I have been so grateful to be a part of a bible study this Winter that was hosted by a wise woman in my life. Our church takes a break during the holidays from the regular Tuesday morning bible study but Sheri graciously offered to have an interim study at her house. I hesitated to commit initially because of the busyness of the holidays, us going out of town, etc. But then I felt the Lord prompting my spirit, saying "Really??? You are just THAT busy??" and I took the hint. And I am so glad I did.
When I first read "Anonymous" (by Alicia Britt Chole), I thought to myself that being "hidden" isn't something I struggle with. I would prefer NOT to be in the spot light actually. I tend to be a little insecure at times and would much rather sing backup then be front and center. :) As I often do, I read this book thinking to myself, "Oh my friend ______ TOTALLY needs to hear this part" or "____ really struggles in this area, I should share this with her", not really thinking of ways that it applies to me because these are not MY hidden years. I get credit where credit is due and I am happy with that.
But then I felt the Lord challenging me in the area of my home and my family. In many ways, these are "hidden" years. Emersyn never thanks me for changing her diaper, getting her dressed, feeding her, playing with her. My husband doesn't thank me each day for balancing our home and my job, for cleaning the kitchen, for taking care of his daughter, etc. And sometimes, I get a little resentful to be honest. It's very easy for me to wallow in a pity party for one, thinking to myself how under appreciated I am, how my life is SO much harder then all my friends who get to stay home and not balance work, child care, being a mom and a woman and being in ministry. These are hidden years. And now I need to go back and re-read this book with that perspective in mind.
Which brings me to my New Year's "resolutions", if you will.......
*I want to be a better wife. Too often I view my husband as my equal or even my competitor (but that is okay when we are playing the Wii...just not in life in general!). I need to view him as someone I serve. I am blessed to be married to an amazing man and I don't want to take him for granted. I want to do everything as unto the Lord and that includes being a wife to my husband. I read a GREAT post that really hit home with me. The blogger wrote,
"While the Women's Study major in me has a REALLY hard time with being told that God designed me with the primary responsibility to take care of our home even IF I have a job,
I realized that God knows that struggle I had and last night He gave me the eyes to see my calling as a blessing vs. a battle.
He let me see that giving my husband the time to do what he needed to do to provide for us that I was being his helper vs. his opponent."

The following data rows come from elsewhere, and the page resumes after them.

(* ===== verification/CredApiSpec.v ===== *)
(** * What the services around the credential stores promise

    The credential store of the gRPC services and the table of API keys behind the
    administration routes are one system: they share the table.  The theorems relate
    the two, and say what the routes and the service guard.

    Module CredDemo applies the theorems of CredSpec and of this file to a process that
    issues a key for a connector, rotates it, revokes it and restarts. *)

From Stdlib Require Import Ascii.
From S2P Require Import Prelude GoTime Tenancy Json Sha256 GoJson Postgres Redact EvidenceRecord Ingest Http IngestSpec IngestDemo Bearer CredStore ApiKey ApiKeySpec CredSpec CredApi.

Module CredApiSpec.
Import CredStore CredApi ApiKeySpec CredSpec.

Section Services.
Context {UT : UUIDText} {KT : KeyText} {JB : JsonB} {PL : Planner} (h : Bearer.Hasher).
Abbreviation P := (ApiKey.NewPersister h).
Abbreviation World := (Store ApiKey.XEnv ApiKey.DB ApiKey.Error * ApiKey.DB)%type.

Lemma view_keys d : view (P := P) d = keys d.
Proof using. done. Qed.

(** ** Two stores, one table *)

Lemma by_hash_Some d hs r : ApiKey.GetAPIKeyByHash true hs d = Some r → r ∈ d ∧ ApiKey.ak_TokenHash r = hs.
Proof using.
  unfold ApiKey.GetAPIKeyByHash. destruct (select_where _ d) as [|q l] eqn:Es; [done|]. intros [= ->].
  assert (Hr : r ∈ select_where (λ r, true && bool_decide (ApiKey.ak_TokenHash r = hs)) d) by (rewrite Es; left).
  apply elem_of_select_where in Hr as [Hh Hr]. by rewrite andb_true_l, bool_decide_eq_true in Hh.
Qed.
(* ===== verification/Session.v ===== *)
(** * Sessions

    Models internal/auth/sessions/sessions.go with the statements of
    internal/db/queries/sessions.sql, the logout and session lookup of
    internal/api/auth/http.go, and the routes of internal/api/me/sessions.go. *)

From Stdlib Require Import Ascii.
From S2P Require Import Prelude GoTime Tenancy Json Sha256 GoJson TimeText Postgres Ingest Http Bearer.

(** ** base64 *)

(** [base64.RawURLEncoding]: six bits a character, the last group filled with zeroes. *)
Definition base64_digit (n : N) : ascii :=
  if (n <? 26)%N then byte (65 + n) else if (n <? 52)%N then byte (71 + n) else if (n <? 62)%N then byte (n - 4)
  else if (n =? 62)%N then "-"%char else "_"%char.
Fixpoint base64_groups (bs : list bool) : string :=
  match bs with
  | a :: b :: c :: d :: e :: f :: bs => String (base64_digit (bits_val [a; b; c; d; e; f] 0)) (base64_groups bs)
  | [] => ""
  | bs => String (base64_digit (bits_val (take 6 (bs ++ replicate 6 false)) 0)) ""
  end.
Definition base64_url (raw : list N) : string := base64_groups (raw ≫= bits_of 8).

Example base64_text : base64_url (bytes_of "any carnal pleas?") = "YW55IGNhcm5hbCBwbGVhcz8".
Proof. reflexivity. Qed.

Module Sessions.

Definition CookieName : string := "atlas_session".
Definition DefaultTTL : Duration := 7 * 24 * time_Hour.
Definition RefreshThreshold : Duration := 24 * time_Hour.
Definition MaxUserAgentBytes : nat := 512.

Inductive Error :=
| ErrNotFound
| ErrRevoked
| ErrExpired
| ErrRandom
| ErrSql (e : SqlErr)
| ErrTx (e : TxErr).
#[global] Instance Error_tx : TxError Error := ErrTx.

Record Session := mkSession {
  ID : string;
  TenantID : UUID;
  UserID : UUID;
  IdpIssuer : string;
  IdpSubject : string;
  IssuedAt : Time;
  ExpiresAt : Time;
  LastSeenAt : Time;
  RevokedAt : option Time;
  UserAgent : string;
  IPAddress : string;
  GeoCountry : string;
  GeoCity : string;
}.

Record Row := mkRow {
  row_ID : string;
  row_TenantID : UUID;
  row_UserID : UUID;
  row_IdpIssuer : string;
  row_IdpSubject : string;
  row_IssuedAt : Time;
  row_ExpiresAt : Time;
  row_LastSeenAt : Time;
  row_RevokedAt : option Time;
  row_UserAgent : option string;
  row_IpAddress : option string;
  row_GeoCountry : option string;
  row_GeoCity : option string;
}.

(** me_audit_log, without the columns the database fills in. *)
Record AuditRow := mkAudit { ma_TenantID : UUID; ma_UserID : UUID; ma_Action : string; ma_Before : string; ma_After : string }.

(** [users] holds the ids a session may refer to. *)
Record DB := mkDB { users : list UUID; sessions : list Row; me_audit_log : list AuditRow }.
Definition with_sessions (d : DB) (t : list Row) : DB := mkDB (users d) t (me_audit_log d).
Definition with_audit (d : DB) (t : list AuditRow) : DB := mkDB (users d) (sessions d) t.

#[global] Instance DB_rollback : TxState DB := λ before _, before.
#[global] Instance DB_atomic : Atomic (λ d : DB, d).
Proof. done. Qed.

Definition set_times (expires seen : Time) (r : Row) : Row :=
  mkRow (row_ID r) (row_TenantID r) (row_UserID r) (row_IdpIssuer r) (row_IdpSubject r) (row_IssuedAt r) expires seen (row_RevokedAt r)
    (row_UserAgent r) (row_IpAddress r) (row_GeoCountry r) (row_GeoCity r).
Definition set_revoked (t : Time) (r : Row) : Row :=
  mkRow (row_ID r) (row_TenantID r) (row_UserID r) (row_IdpIssuer r) (row_IdpSubject r) (row_IssuedAt r) (row_ExpiresAt r) (row_LastSeenAt r)
    (Some t) (row_UserAgent r) (row_IpAddress r) (row_GeoCountry r) (row_GeoCity r).

(** ** Statements *)

(** [guc] is the tenant the transaction is bound to. *)
Definition CreateSession (now : Time) (guc : option UUID) (p : Row) (d : DB) : result SqlErr (Row * DB) :=
  if negb (pg_text (row_ID p) && pg_text (row_IdpIssuer p) && pg_text (row_IdpSubject p) && pg_text_opt (row_UserAgent p) &&
           pg_text_opt (row_IpAddress p)) then Err OtherViolation
  else if negb (bool_decide (guc = Some (row_TenantID p))) then Err OtherViolation
  else if bool_decide (row_ID p ∈ (row_ID <$> sessions d)) then Err UniqueViolation
  else if negb (bool_decide (row_UserID p ∈ users d)) then Err ForeignKeyViolation
  else
    let r := mkRow (row_ID p) (row_TenantID p) (row_UserID p) (row_IdpIssuer p) (row_IdpSubject p) now (to_micros (row_ExpiresAt p)) now None
               (row_UserAgent p) (row_IpAddress p) None None in
    Ok (r, with_sessions d (sessions d ++ [r])).

Definition at_key (guc : option UUID) (tenantID : UUID) (id : string) (r : Row) : bool :=
  bool_decide (guc = Some (row_TenantID r)) && bool_decide (row_TenantID r = tenantID) && bool_decide (row_ID r = id).
Definition live (r : Row) : bool := bool_decide (row_RevokedAt r = None).

Definition GetSessionByID (guc : option UUID) (tenantID : UUID) (id : string) (d : DB) : option Row :=
  head (select_where (at_key guc tenantID id) (sessions d)).
Definition TouchSession (guc : option UUID) (now : Time) (tenantID : UUID) (id : string) (expires : Time) (d : DB) : DB :=
  with_sessions d (update_where (λ r, at_key guc tenantID id r && live r) (set_times (to_micros expires) now) (sessions d)).
Definition RevokeSession (guc : option UUID) (now : Time) (tenantID : UUID) (id : string) (d : DB) : DB :=
  with_sessions d (update_where (at_key guc tenantID id) (set_revoked now) (sessions d)).
(* ===== verification/AuthSpec.v ===== *)
(** * What tokens and sessions guarantee

    Module JwtSpec: a request that reaches a route carries the tenant of a token that was
    verified, validated and not revoked; a token once revoked is refused for as long as it
    would otherwise live.  Module SessionSpec: how long a session lives, that a revoked one
    stays out, and what the routes over sessions do behind the middleware.  Module
    AuthDemo: a signed token, its revocation and a user's sessions on concrete values. *)

From Stdlib Require Import Ascii.
From S2P Require Import Prelude GoTime Tenancy Json GoJson TimeText Postgres EvidenceRecord Ingest Http Token Session.

Module JwtSpec.
Import Jwt JwtMw.

Section Admission.
Context {UT : UUIDText} {JO : Jose} {S A : Type}.

(** The claims of a token the request presents, which the validator accepts. *)
Definition authentic (v : Validator) (env : Revocation.Env) (db : Revocation.DB) (r : HttpRequest) (c : AtlasClaims) : Prop :=
  ∃ tok, extractJWT r (cookieName v) = Some tok ∧
         Verify (keys v) tok = Ok c ∧
         Validate c (mkParams (opt_ExpectedIssuer (opts v)) (opt_ExpectedAudience (opts v)) (Revocation.env_clock env)) = Ok () ∧
         ∀ st, revoked v = Some st → ID c ≠ "" → Revocation.IsRevoked st env (ID c) db = Ok false.

(** The context a route sees of a request with claims [c]. *)
Definition bound (c : AtlasClaims) : Ctx :=
  mkCtx {| ctx_tenant := Some (uuid_String (CurrentTenantID c)) |} (Some c) (Some (credential_of c)).

Lemma authentic_unique v env db r c c' : authentic v env db r c → authentic v env db r c' → c = c'.
Proof using. intros (tok & E & V & _) (tok' & E' & V' & _). congruence. Qed.

Lemma tenant_of_bound c : tenant_of (cx_tenant (bound c)) = Some (CurrentTenantID c).
Proof using.
  unfold tenant_of, TenantFromContext, bound. cbn. rewrite bool_decide_false by apply uuid_String_nonempty.
  by apply uuid_Parse_String.
Qed.

Lemma WithTenant_String ctx u : WithTenant ctx (uuid_String u) = Ok {| ctx_tenant := Some (uuid_String u) |}.
Proof using. unfold WithTenant. by rewrite uuid_Parse_String. Qed.

Lemma Validate_inv c p :
  Validate c p = Ok () →
  Issuer c = ExpectedIssuer p ∧ ExpectedAudience p ∈ Audience c ∧ Unix (Now p) < ExpiresAt c ∧ ExpiresAt c ≠ 0 ∧
  (CurrentTenantID c = uuid_Nil ∨ CurrentTenantID c ∈ AvailableTenants c).
Proof using.
  unfold Validate. rewrite <- audienceContains_spec, <- tenantInList_spec. intros H. repeat split_match. all: split_and!.
  all: repeat match goal with
         | H : _ || _ = false |- _ => apply orb_false_iff in H as [??]
         | H : negb _ = false |- _ => apply negb_false_iff in H
         | H : _ && _ = false |- _ => apply andb_false_iff in H
         | H : bool_decide _ = true |- _ => apply bool_decide_eq_true in H
         end; try done; try lia.
  destruct Heqb4 as [E|E]; apply negb_false_iff in E; [left; by apply bool_decide_eq_true in E|by right].
Qed.

Lemma authentic_dec v env db r : (∃ c, authentic v env db r c) ∨ (∀ c, ¬ authentic v env db r c).
Proof using.
  unfold authentic. destruct (extractJWT _ _) as [tok|]; [|right; by intros c (? & ? & _)].
  destruct (Verify (keys v) tok) as [c|] eqn:Hv; [|right; intros c (? & ? & ? & _); congruence].
  destruct (Validate c (mkParams (opt_ExpectedIssuer (opts v)) (opt_ExpectedAudience (opts v)) (Revocation.env_clock env))) as [[]|] eqn:Hc;
    [|right; intros c0 (? & ? & ? & ? & ?); simplify_eq; congruence].
  assert (Hd : (∀ st, revoked v = Some st → ID c ≠ "" → Revocation.IsRevoked st env (ID c) db = Ok false) ∨
               ∃ st, revoked v = Some st ∧ ID c ≠ "" ∧ Revocation.IsRevoked st env (ID c) db ≠ Ok false).
  { destruct (revoked v) as [st|]; [|by left]. destruct (decide (ID c = "")); [by left|].
    destruct (Revocation.IsRevoked st env (ID c) db) as [[]|] eqn:E; [right|left|right]; try (exists st; by rewrite E). by intros ? [= <-] _. }
  destruct Hd as [Hr|(st & Hs & Hid & Hr)]; [left; by eauto 6|]. right. intros c0 (? & ? & ? & ? & Hn). simplify_eq. assert (c0 = c) as -> by congruence. by apply Hr, Hn.
Qed.

(** On a path that is not exempt, an authentic request goes to the route bound to its
    claims, and any other is refused. *)
Lemma serve_authentic v env db (next : Handler S A) r c s :
  existsb (exempted (hr_path r)) exempt = false → authentic v env db r c → serve (Some v) env db next r s = next r (bound c) s.
Proof using.
  intros Hp (tok & Ht & Hv & Hc & Hr). unfold serve, chain, jwtBypass. rewrite Hp. unfold Middleware. rewrite Ht, Hv, Hc. cbn zeta.
  rewrite (WithTenant_String (cx_tenant Background)).
  assert (Hn : ∀ tctx : Context, requireCredential exempt (tenancyMiddleware next) r (mkCtx tctx (Some c) (Some (credential_of c))) s = next r (bound c) s).
  { intros tctx. unfold requireCredential. rewrite Hp. unfold tenancyMiddleware. cbn [cx_cred cx_tenant cx_claims].
    change (cred_TenantID (credential_of c)) with (uuid_String (CurrentTenantID c)). by rewrite WithTenant_String. }
  assert (Ha : ∀ b : bool, match (if b then Ok (cx_tenant Background) else Ok {| ctx_tenant := Some (uuid_String (CurrentTenantID c)) |}) : result TenancyErr Context with
             | Err _ => write401 s
             | Ok tctx => requireCredential exempt (tenancyMiddleware next) r (mkCtx tctx (Some c) (Some (credential_of c))) s
             end = next r (bound c) s) by (intros []; apply Hn).
  destruct (revoked v) as [st|]; [|apply Ha]. case_bool_decide as Hid; cbn [negb]; [apply Ha|]. rewrite (Hr st) by done. apply Ha.
Qed.

Lemma serve_refused v env db (next : Handler S A) r s :
  existsb (exempted (hr_path r)) exempt = false → (∀ c, ¬ authentic v env db r c) → ∃ msg, serve (Some v) env db next r s = (WriteError StatusUnauthorized msg, s).
Proof using.
  intros Hp Hn. unfold serve, chain, jwtBypass. rewrite Hp. unfold Middleware.
  destruct (extractJWT _ _) as [tok|] eqn:Ht; [|unfold requireCredential; rewrite Hp; cbn; by eexists].
  destruct (Verify _ _) as [c|] eqn:Hv; [|by eexists].
  destruct (Validate _ _) as [[]|] eqn:Hc; [|by eexists]. cbn zeta.
  destruct (revoked v) as [st|] eqn:Er.
  - case_bool_decide as Hid; cbn [negb].
    + exfalso. apply (Hn c). exists tok. by split_and!.
    + destruct (Revocation.IsRevoked _ _ _ _) as [[]|] eqn:Hr; [by eexists| |by eexists].
      exfalso. apply (Hn c). exists tok. split_and!; try done. intros st' ?. congruence.
  - exfalso. apply (Hn c). exists tok. split_and!; try done. congruence.
Qed.

(** An exempt path reaches its route without a credential, claims or tenant. *)
Lemma serve_exempt jwt env db (next : Handler S A) r s :
  existsb (exempted (hr_path r)) exempt = true → serve jwt env db next r s = next r Background s.
Proof using. intros Hp. destruct jwt as [v|]; [|done]. unfold serve, chain, jwtBypass, requireCredential. by rewrite Hp. Qed.

(** C6: a request on a path that is not exempt either presents a token that verifies
    under the keystore, carries the expected issuer and audience, is not expired, names
    a tenant its subject may use (or none) and is not revoked, and then the route runs
    with exactly that token's tenant bound to its transactions; or it is answered 401
    and nothing runs. *)
Theorem admitted_requests_are_bound v env db (next : Handler S A) r s :
  existsb (exempted (hr_path r)) exempt = false →
  (∃ c, authentic v env db r c ∧ serve (Some v) env db next r s = next r (bound c) s ∧
        tenant_of (cx_tenant (bound c)) = Some (CurrentTenantID c) ∧
        Issuer c = opt_ExpectedIssuer (opts v) ∧ opt_ExpectedAudience (opts v) ∈ Audience c ∧ Unix (Revocation.env_clock env) < ExpiresAt c ∧
        (CurrentTenantID c = uuid_Nil ∨ CurrentTenantID c ∈ AvailableTenants c)) ∨
  ((∀ c, ¬ authentic v env db r c) ∧ ∃ msg, serve (Some v) env db next r s = (WriteError StatusUnauthorized msg, s)).
Proof using.
  intros Hp. destruct (authentic_dec v env db r) as [[c Hc]|Hn]; [left|right; split; [done|by apply serve_refused]].
  exists c. pose proof Hc as (tok & _ & _ & Hv & _). apply Validate_inv in Hv as (? & ? & ? & _ & ?).
  split_and!; auto using serve_authentic, tenant_of_bound.
Qed.
End Admission.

I sometimes catch myself thinking that I am exempt from many domestic duties because I work and that when I stay home full time *someday*, well that is when I will get on top of the house. Yes, my plate is full. But I can choose to be more sacrificial with my time and serve my husband and my family. I need to view my life and this season as a "blessing vs. a battle". I don't want to keep score with my husband and grow bitter when I feel like I do more then he does. I want to truly serve him and our family.
I can't choose when my dream of staying home full time will happen any more then a single person can choose when they will get married, a woman can choose to have kids, etc. It is something the Lord is going to have to work out in His time. And I will wait patiently.
*Continue blogging our journey towards getting healthier! (Less is More)
*Be a better friend. I have SO many high quality friends in my life and I need to step it up in that department, be a giver and not just a taker.
*Spend more time in prayer for myself, my family, unsaved people in my life and be still before the Lord, seeking His guidance in my life.
*Develop a budget and stick to it. The Lord is calling us to be better stewards of our money and be faithful in tithing.
*Use my time wisely, which sometimes means turning off the TV or the laptop.
2010 is going to be the best year ever, I can just feel it!